If the content addressable cache is pre-populated identically for large user populations, the only information that might be leaked via side-channels is the last update time of the SRI cache, and possibly the size of the storage allotted to this type of cache (if that is allowed to vary statically or dynamically based on the available storage on the device) by examining whether resources at the time and space edges of the cache are primed.
Managing origin laundering requires the cache to be annotated with a list of URLs observed to actually host a given resource, and double-keying the content addressable cache with both the resource hash and its location. Either a crawling or user telemetry based cache population strategy provides the necessary data for this double-keying.
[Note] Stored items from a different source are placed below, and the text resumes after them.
(* ===== verification/FusedMoe.v ===== *)
(** * The fused mixture-of-experts layer ([csrc/cpu/cpu_fused_moe.cpp])

    [cpu_fused_moe]: the slots (token, choice) are grouped by expert, the tasks of the
    first product gather the rows of a group, multiply them with a tile of the expert's
    first matrix and apply the gated activation, the tasks of the second product multiply
    the result with a tile of the second matrix, and the last tasks sum the rows of each
    token with its weights.

    Tasks are handed out by a shared counter: they run in the order of a [Schedule], task
    [t] on thread [worker t] of its phase, and each thread has buffers of its own whose contents stay
    from task to task.  Offsets that the code computes in [int32_t] are wrapped ([i32]).
    The product of tiles is [MicroGemm]'s; the code on other instruction sets differs in
    that class only.  The element types of the tensors and the stride of the input, which
    [cpu_fused_moe] checks, are arguments next to the contents ([Layouts]); the checks of
    [prepack_moe_weight] on contiguity and element type, and a failing allocation of the
    scratch memory, are left out. *)

From Stdlib Require Import SpecFloat.
From S2P Require Import Prelude Arrays Counting Stores MicroGemm.

#[local] Open Scope Z_scope.

Module FusedMoe.
Import Counting MicroGemm.

(** ** Instruction sets ([csrc/cpu/utils.hpp]) *)

Inductive ISA := AMX | VEC | RVV | NEON | VSX.

Definition get_isa (isa : string) : outcome ISA :=
  if String.eqb isa "amx" then Ok AMX
  else if String.eqb isa "vec" then Ok VEC
  else if String.eqb isa "rvv" then Ok RVV
  else if String.eqb isa "neon" then Ok NEON
  else if String.eqb isa "vsx" then Ok VSX
  else Throw ("Invalid isa type: " ++ isa).

(** [CPU_ISA_DISPATCH_IMPL] of a portable build: the empty cases of AMX and VSX fall
    through to the vector implementation. *)
Definition isa_dispatch {A} (isa : ISA) (run : option (outcome A)) : option (outcome A) :=
  match isa with
  | AMX | VSX | VEC => run
  | NEON | RVV => Some (Throw "Invalid CPU ISA type.")
  end.

(** Element types, and the dispatch of [SONAR_DISPATCH_FLOATING_TYPES] over them. *)
Inductive ScalarType := Float | BFloat16 | Half | Int | OtherType.
#[export] Instance ScalarType_eq_dec : EqDecision ScalarType.
Proof. solve_decision. Defined.

Definition dispatch_floating_types {A} (ty : ScalarType) (run : option (outcome A)) : option (outcome A) :=
  match ty with
  | Float | BFloat16 | Half => run
  | Int | OtherType => Some (Throw "not implemented")
  end.

(** PyTorch's [data_ptr<T>()] on a tensor of element type [ty] throws if the types differ. *)
Definition data_ptr {A} (T ty : ScalarType) (run : option (outcome A)) : option (outcome A) :=
  if decide (ty = T) then run else Some (Throw "expected scalar type").

(** What a call says about its tensors next to their contents. *)
Record Layouts := {
  input_stride : Z;
  output_type : ScalarType; input_type : ScalarType; w13_type : ScalarType; w2_type : ScalarType;
  w13_bias_type : ScalarType; w2_bias_type : ScalarType; topk_weights_type : ScalarType; topk_id_type : ScalarType
}.

Definition round_up (alignment size : Z) : Z := Z.quot (size + alignment - 1) alignment * alignment.
Definition round_down (alignment size : Z) : Z := Z.quot size alignment * alignment.

(** ** Sizes *)

Record Sizes := {
  token_num : Z;
  expert_num : Z;
  topk_num : Z;
  input_size_13 : Z;
  output_size_13 : Z;
  input_size_2 : Z;
  output_size_2 : Z;
  thread_num : Z;
  (** [get_available_l2_size()] and [sizeof(scalar_t)] *)
  cache_size : Z;
  sizeof_scalar : Z
}.

Section Tiles.
Context (z : Sizes).

Definition min_w13_n_tile_size : Z := 2 * NSize.

Definition w13_input_buffer_size : Z := i32 (round_up 64 (u64 (i32 (MaxMSize * input_size_13 z) * sizeof_scalar z))).
Definition w2_input_tile_size : Z := i32 (round_up 64 (u64 (i32 (MaxMSize * input_size_2 z) * sizeof_scalar z))).

Definition n_size_thread_limit (output_size : Z) : Z :=
  Z.quot output_size (Z.max 1 (Z.quot (thread_num z) (topk_num z))).

Definition w13_n_tile_size : Z :=
  let n_size_cache_limit := i32 (Z.quot (u64 (cache_size z - w13_input_buffer_size))
    (u64 (MaxMSize * 4 + input_size_13 z * sizeof_scalar z))) in
  let n_size := round_down min_w13_n_tile_size (Z.min n_size_cache_limit (n_size_thread_limit (output_size_13 z))) in
  Z.max n_size min_w13_n_tile_size.

Definition w2_n_tile_size : Z :=
  let n_size_cache_limit := i32 (Z.quot (u64 (cache_size z - w2_input_tile_size))
    (u64 (input_size_2 z * sizeof_scalar z))) in
  let n_size := round_down NSize (Z.min n_size_cache_limit (n_size_thread_limit (output_size_2 z))) in
  Z.max n_size NSize.

End Tiles.

(** ** The token-expert mapping *)

Record Mapping := {
  token_num_per_group : list Z;
  cu_token_num_per_group : list Z;
  expand_token_id : list Z;
  expand_token_id_index : list Z
}.

Definition count_groups (topk_id : list Z) (n : Z) (group : list Z) : option (list Z) :=
  for_range 0 n (fun i group =>
    curr_expert_id ← rd topk_id i;
    c ← rd group curr_expert_id;
    wr group curr_expert_id (c + 1)) group.

(** [token_index_buffer] is [cu_token_num_per_group_buffer + 1]. *)
Definition start_groups (expert_num : Z) (group cu : list Z) : option (list Z * Z) :=
  for_range 0 expert_num (fun i st =>
    cu ← wr st.1 (1 + i) st.2;
    c ← rd group i;
    Some (cu, st.2 + c)) (cu, 0).

Definition expand_slot (topk_id : list Z) (topk_num i j : Z) (st : list Z * list Z * list Z)
    : option (list Z * list Z * list Z) :=
  let '(cu, ids, index) := st in
  curr_expert_id ← rd topk_id (i * topk_num + j);
  curr_index ← rd cu (1 + curr_expert_id);
  cu ← wr cu (1 + curr_expert_id) (curr_index + 1);
  ids ← wr ids curr_index i;
  index ← wr index (i * topk_num + j) curr_index;
  Some (cu, ids, index).

Definition prepare_mapping (z : Sizes) (topk_id : list Z) (m : Mapping) : option Mapping :=
  group ← fill (token_num_per_group m) 0 (expert_num z) 0;
  group ← count_groups topk_id (i32 (token_num z * topk_num z)) group;
  cu ← wr (cu_token_num_per_group m) 0 0;
  '(cu, _) ← start_groups (expert_num z) group cu;
  '(cu, ids, index) ← for_range 0 (token_num z) (fun i =>
    for_range 0 (topk_num z) (expand_slot topk_id (topk_num z) i)) (cu, expand_token_id m, expand_token_id_index m);
  Some {| token_num_per_group := group; cu_token_num_per_group := cu;
          expand_token_id := ids; expand_token_id_index := index |}.

Section Layer.
Context {S F : Type} `{FloatOps F} `{ScalarOps S F} `{Schedule}.
Context (z : Sizes) (act_type : FusedMOEAct) (skip_weighted : bool).
Context (input w13 w2 : list S) (w13_bias w2_bias : option (list S)).
Context (worker : Z -> Z) (mp : Mapping).

Abbreviation I13 := (input_size_13 z).
Abbreviation O13 := (output_size_13 z).
Abbreviation I2 := (input_size_2 z).
Abbreviation O2 := (output_size_2 z).

(** [add_bias_epilogue], when there is a bias. *)
Definition add_bias (bias : option (list S)) (buf : list F) (ptr bias_ptr m ld : Z) : option (list F) :=
  match bias with
  | Some b => add_bias_epilogue NSize buf ptr ptr b bias_ptr m ld ld
  | None => Some buf
  end.

(** ** The first product *)

(** One input row, in pieces of 64 bytes; the last piece is read in full and saved in part. *)
Definition copy_row (src dst : Z) (buf : list S) : option (list S) :=
  let piece := Z.quot 64 (sizeof_scalar z) in
  '(buf, j) ← for_step 0 (I13 - piece) piece (fun j st =>
    vec ← rd_range input (src + j) piece;
    buf ← wr_range st.1 (dst + j) vec;
    Some (buf, j + piece)) (buf, 0);
  vec ← rd_range input (src + j) piece;
  wr_range buf (dst + j) (take (Z.to_nat (I13 - j)) vec).

Definition gather_rows (ids_ptr m : Z) (buf : list S) : option (list S) :=
  for_range 0 m (fun i buf =>
    curr_token_id ← rd (expand_token_id mp) (ids_ptr + i);
    copy_row (i32 (curr_token_id * I13)) (i * I13) buf) buf.

(** The offsets of the two weight tiles and bias tiles of a task. *)
Definition w13_ptrs (e g actual : Z) : Z * Z :=
  let tile := w13_n_tile_size z in
  let weight := i32 (i32 (e * I13) * O13) in
  match act_type with
  | SwigluOAIAndMul =>
      let p := weight + i32 (i32 (g * tile) * I13) in (p, p + i32 (Z.quot actual 2 * I13))
  | _ =>
      let p := weight + i32 (i32 (g * Z.quot tile 2) * I13) in (p, p + i32 (Z.quot O13 2 * I13))
  end.

Definition w13_bias_ptrs (e g actual : Z) : Z * Z :=
  let tile := w13_n_tile_size z in
  match act_type with
  | SwigluOAIAndMul => let p := i32 (e * O13) + i32 (g * tile) in (p, p + Z.quot actual 2)
  | _ => let p := i32 (e * O13) + i32 (g * Z.quot tile 2) in (p, p + Z.quot O13 2)
  end.

(** The loop over the tile: both halves, thirty-two columns at a time. *)
Definition w13_gemm (e g actual m : Z) (in_buf : list S) (out_buf : list F) : option (list F) :=
  let '(w_0, w_1) := w13_ptrs e g actual in
  let '(b_0, b_1) := w13_bias_ptrs e g actual in
  let half := Z.quot actual 2 in
  for_step 0 actual min_w13_n_tile_size (fun i buf =>
    let turn := Z.quot i min_w13_n_tile_size in
    let w_step := turn * (NSize * I13) in
    let c := turn * NSize in
    buf ← gemm in_buf 0 w13 (w_0 + w_step) buf c m I13 I13 (WeightOCGroupSize * I13) actual false;
    buf ← add_bias w13_bias buf c (b_0 + c) m actual;
    buf ← gemm in_buf 0 w13 (w_1 + w_step) buf (half + c) m I13 I13 (WeightOCGroupSize * I13) actual false;
    add_bias w13_bias buf (half + c) (b_1 + c) m actual) out_buf.

(** The buffers of the threads and the shared result. *)
Definition W13State : Type := (list (list S) * list (list F)) * list S.

Definition w13_task (task_id : Z) (st : W13State) : option W13State :=
  let tile := w13_n_tile_size z in
  let task_num_per_expert := Z.quot (O13 + tile - 1) tile in
  let e := Z.quot task_id task_num_per_expert in
  let g := Z.rem task_id task_num_per_expert in
  curr_token_num ← rd (token_num_per_group mp) e;
  if curr_token_num =? 0 then Some st else
  let actual := Z.min tile (O13 - g * tile) in
  cu ← rd (cu_token_num_per_group mp) e;
  let out_ptr := i32 (cu * Z.quot O13 2) + Z.quot (i32 (g * tile)) 2 in
  for_step 0 curr_token_num MaxMSize (fun token_idx st =>
    let '((in_bufs, out_bufs), out) := st in
    let m := Z.min MaxMSize (curr_token_num - token_idx) in
    in_buf ← rd in_bufs (worker task_id);
    in_buf ← gather_rows (cu + token_idx) m in_buf;
    in_bufs ← wr in_bufs (worker task_id) in_buf;
    out_buf ← rd out_bufs (worker task_id);
    out_buf ← w13_gemm e g actual m in_buf out_buf;
    out_bufs ← wr out_bufs (worker task_id) out_buf;
    out ← apply_gated_act act_type out_buf 0 out
      (out_ptr + Z.quot token_idx MaxMSize * (MaxMSize * Z.quot O13 2)) m actual actual (Z.quot O13 2);
    Some ((in_bufs, out_bufs), out)) st.

Definition w13_phase (st : W13State) : option W13State :=
  let tile := w13_n_tile_size z in
  parallel_for (Z.quot (O13 + tile - 1) tile * expert_num z) w13_task st.

(** ** The second product *)

Definition w2_task (w13_gemm_output : list S) (task_id : Z) (out : list F) : option (list F) :=
  let tile := w2_n_tile_size z in
  let task_num_per_expert := Z.quot (O2 + tile - 1) tile in
  let e := Z.quot task_id task_num_per_expert in
  let g := Z.rem task_id task_num_per_expert in
  curr_token_num ← rd (token_num_per_group mp) e;
  if curr_token_num =? 0 then Some out else
  let actual := Z.min tile (O2 - g * tile) in
  cu ← rd (cu_token_num_per_group mp) e;
  let in_ptr := i32 (cu * I2) in
  let out_ptr := i32 (cu * O2) + i32 (g * tile) in
  let weight_ptr := i32 (i32 (e * O2) * I2) + i32 (i32 (g * tile) * I2) in
  let bias_ptr := i32 (e * O2) + i32 (g * tile) in
  for_step 0 curr_token_num MaxMSize (fun token_idx out =>
    let m := Z.min MaxMSize (curr_token_num - token_idx) in
    let turn := Z.quot token_idx MaxMSize in
    for_step 0 actual NSize (fun i out =>
      let col := Z.quot i NSize in
      let c := out_ptr + turn * (MaxMSize * O2) + col * NSize in
      out ← gemm w13_gemm_output (in_ptr + turn * (MaxMSize * I2)) w2 (weight_ptr + col * (NSize * I2)) out c
        m I2 I2 (WeightOCGroupSize * I2) O2 false;
      add_bias w2_bias out c (bias_ptr + col * NSize) m O2) out) out.

Definition w2_phase (w13_gemm_output : list S) (out : list F) : option (list F) :=
  let tile := w2_n_tile_size z in
  parallel_for (Z.quot (O2 + tile - 1) tile * expert_num z) (w2_task w13_gemm_output) out.

(** ** The weighted sum *)

(** Row of the second product, sixteen columns, times the weight of choice [idx]. *)
Definition weighted (w2_out : list F) (topk_weights : list F) (token_id idx i : Z) : option (list F) :=
  w2_output_idx ← rd (expand_token_id_index mp) (i32 (token_id * topk_num z) + idx);
  weight ← rd topk_weights (i32 (token_id * topk_num z) + idx);
  vec ← rd_range w2_out (i32 (w2_output_idx * O2) + i) 16;
  Some (vec_mul vec (splat weight)).

(** The buffers of the threads, the weights and the output. *)
Definition SumState : Type := (list (list F) * list F) * list S.

Definition sum_task (w2_out : list F) (token_id : Z) (st : SumState) : option SumState :=
  let '((ws_bufs, weights), output) := st in
  let out_ptr := i32 (token_id * O2) in
  weights ← (if skip_weighted then wr weights (i32 (token_id * topk_num z)) one else Some weights);
  if 1 <? topk_num z then
    ws ← rd ws_bufs (worker token_id);
    ws ← for_step 0 O2 16 (fun i ws => v ← weighted w2_out weights token_id 0 i; wr_range ws i v) ws;
    ws ← for_range 1 (topk_num z - 1) (fun idx =>
      for_step 0 O2 16 (fun i ws =>
        v ← weighted w2_out weights token_id idx i;
        sum ← rd_range ws i 16;
        wr_range ws i (vec_add sum v))) ws;
    output ← for_step 0 O2 16 (fun i output =>
      v ← weighted w2_out weights token_id (topk_num z - 1) i;
      sum ← rd_range ws i 16;
      save_vec output (out_ptr + i) (vec_add sum v)) output;
    ws_bufs ← wr ws_bufs (worker token_id) ws;
    Some ((ws_bufs, weights), output)
  else
    output ← for_step 0 O2 16 (fun i output =>
      v ← weighted w2_out weights token_id 0 i;
      save_vec output (out_ptr + i) v) output;
    Some ((ws_bufs, weights), output).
In many circumstances, it may be possible to safely load from the content addressable cache using only the hash key, for example:
- If no Content-Security-Policy rules apply to the resource fetch
- If a resource’s Content-Security-Policy header explicitly lists the hash of an external resource as allowed, the UA could interpret that as an authoritative statement that the resource’s origin provenance is irrelevant
- If the origin provenance of a resource is otherwise irrelevant because the resource is not granted any special privileges based on that information
5.1. Second-Order EffectsDecisions on what to cache are not content-neutral, or if they begin so, they cannot remain so. Any algorithm will create a performance bias towards things included in the cache, which may have other, possibly detrimental, effects in the long term. It may entrench incumbent, popular frameworks at the expense of innovation, or it might discourage early adoption of security fixes if newly-patched libraries are slower because they have not been pre-cached yet. Conversely, a policy of only caching the latest few versions of a given library might encourage more rapid patching and obsolesence of vulnerable versions.
A privileged place in the cache might encourage providers of popular libraries and frameworks to bundle unrelated features to gain a competitive advantage, or just to evict less popular competing frameworks from a size-limited cache. Whether such effects would materialize, and their magnitude, is impossible to accurately predict, but implementers may wish to take these concerns into consideration when deciding whether and how to implement such a caching algorithm.